■ PROBLEM DETAILS: Find the line that contains "executor test file", then repeat it and each line after it to the end of the records, exactly.

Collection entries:
(** * Moon: the component wrapper and the executor test, embedded in Rocq

    [Module JS] is a small model of the JavaScript object store that
    [packages/moon/src/index.js] runs on (values, heap cells with identity,
    prototype chains, arrays updated in place, bound functions), followed by
    the functions of [index.js], one definition per function.
    [Module Executor] models the executor's patch of one element and of a
    keyed list from the specification, and [Module Test] embeds the
    executor test file ([ExecutorTest], [verify], [assertExecute]).
    [Module Lifecycle] and [Module Patch] hold the proofs about the
    lifecycle functions, [emit] and the patch. [Module Terms],
    [Module Walks], [Module Programs] and [Module Fuzz] add vocabulary,
    demo programs and the helpers of the fuzz tests; the modules after
    [Patch] build on them: handlers, completion callbacks and the end of a
    walk, instances, what [Moon] makes of its data, mounting, and the test
    helpers. *)

From Stdlib Require Import ZArith String List Lia.
From stdpp Require Import gmap strings list fin_maps pretty.

(** ** Values and heap cells *)

Module JS.

Definition loc := nat.

(** The six functions that [index.js] attaches to every prototype. They are
    module-level singletons, so their identity is their name. *)
Inductive native := Create | Update | Destroy | On | Off | Emit.

(** The entries of a compiled view object. *)
Inductive routine := RData | RCreate | RUpdate | RDestroy.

■ RESPONSE BELOW:
    executor test file ([ExecutorTest], [verify], [assertExecute]).
    [Module Lifecycle] and [Module Patch] hold the proofs about the
    lifecycle functions, [emit] and the patch. [Module Terms],
    [Module Walks], [Module Programs] and [Module Fuzz] add vocabulary,
    demo programs and the helpers of the fuzz tests; the modules after
    [Patch] build on them: handlers, completion callbacks and the end of a
    walk, instances, what [Moon] makes of its data, mounting, and the test
    helpers. *)

From Stdlib Require Import ZArith String List Lia.
From stdpp Require Import gmap strings list fin_maps pretty.

(** ** Values and heap cells *)

Module JS.

Definition loc := nat.

(** The six functions that [index.js] attaches to every prototype. They are
    module-level singletons, so their identity is their name. *)
Inductive native := Create | Update | Destroy | On | Off | Emit.

(** The entries of a compiled view object. *)
Inductive routine := RData | RCreate | RUpdate | RDestroy.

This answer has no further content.